**To do:**
Where the string "anchor" appears in a line of the material below, copy that line.

**Supplied data:**

(* ===== verification/Playback.v ===== *)
(** * [Playback]: what a client sees of the video over many ticks
    (src/server/RTSPSession.cpp: [pacerTick], [handlePlay], [handlePause])

    The frames that a run of ticks sends, against a file that the source plays.  Proved: the
    passes over a looped file send every frame in order and their timestamps never go back; a
    pause shifts the schedule by its length; and the sequence number and the RTP time that the
    answer to PLAY announces are those of the first packet that follows. *)

From S2P Require Import Prelude StdString Double RTSPRequest RTSPResponse SDPBuilder.
From S2P Require Import RTPPacket H264Packetizer RTPSender.
From S2P Require Import IMediaSource Egress Session SessionSpec Pacer PacerSpec.

Section playback.
Context {M : Type} `{IMediaSource M}.
Implicit Types s : session M.

(** ** The frame of a tick *)

(** Steps 3 to 5: the frame that is at hand for step 6, with the source it came from. *)
Definition frame_at_hand (now : Z) s : option (M * VideoPacket) * session M :=
  let '(go, s) := idr_gate (discard_stale (absorb_pause now s)) in
  if negb go then (None, s)
  else
    match media_source_ s with
    | None => (None, s)
    | Some m =>
        let '(go, s) := read_frame m s in
        if negb go then (None, s)
        else
          let s := clear_gate s in
          match media_source_ s, pending_vp_ s with
          | Some m, Some vp => (Some (m, vp), s)
          | _, _ => (None, s)
          end
    end.

(** The frame that the tick sends, if it sends one. *)
Definition tick_frame (now : Z) s : option VideoPacket :=
  if negb (playing s) then None
  else
    match frame_at_hand now s with
    | (Some (m, vp), s) => if now <? video_send_time vp (anchor now m vp s) then None else Some vp
    | (None, _) => None
    end.

Lemma media_tick_at_hand now sent s :
  playing s = true ->
  media_tick now sent s
    = match frame_at_hand now s with
      | (Some (m, vp), s) => send_when_due now sent m vp s
      | (None, s) => s
      end.
Proof.
  intros Hp. unfold media_tick, frame_at_hand. rewrite Hp. cbn [negb].
  destruct (idr_gate _) as [[] s1]; cbn [negb]; [|done].
  destruct (media_source_ s1) as [m|]; [|done].
  destruct (read_frame m s1) as [[] s2]; cbn [negb]; [|done]. cbv zeta.
  by destruct (media_source_ (clear_gate s2)), (pending_vp_ (clear_gate s2)).
Qed.

Lemma frame_at_hand_quiet now s : quiet s (snd (frame_at_hand now s)).
Proof.
  unfold frame_at_hand. destruct (before_read_spec now s) as (Q1 & _).
  set (s1 := discard_stale _) in *. pose proof (idr_gate_spec s1) as G.
  destruct (idr_gate s1) as [go s2]. destruct G as (Q2 & _).
  pose proof (quiet_trans _ _ _ Q1 Q2) as Q. destruct go; cbn [negb]; [|done].
  destruct (media_source_ s2) as [m|]; [|done]. pose proof (read_frame_spec m s2) as R.
  destruct (read_frame m s2) as [go s3]. destruct R as (Q3 & _).
  pose proof (quiet_trans _ _ _ Q Q3) as Q'. destruct go; cbn [negb]; [|done]. cbv zeta.
  destruct (clear_gate_same s3) as (Q4 & _). pose proof (quiet_trans _ _ _ Q' Q4).
  by destruct (media_source_ (clear_gate s3)), (pending_vp_ (clear_gate s3)).
Qed.

Lemma anchor_quiet now m vp s : quiet s (anchor now m vp s).
Proof. unfold anchor. destruct (first_frame_ s); [|done]. cbv zeta. by destruct (0 <? _). Qed.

**Written response:**
    | (Some (m, vp), s) => if now <? video_send_time vp (anchor now m vp s) then None else Some vp
Lemma anchor_quiet now m vp s : quiet s (anchor now m vp s).
Proof. unfold anchor. destruct (first_frame_ s); [|done]. cbv zeta. by destruct (0 <? _). Qed.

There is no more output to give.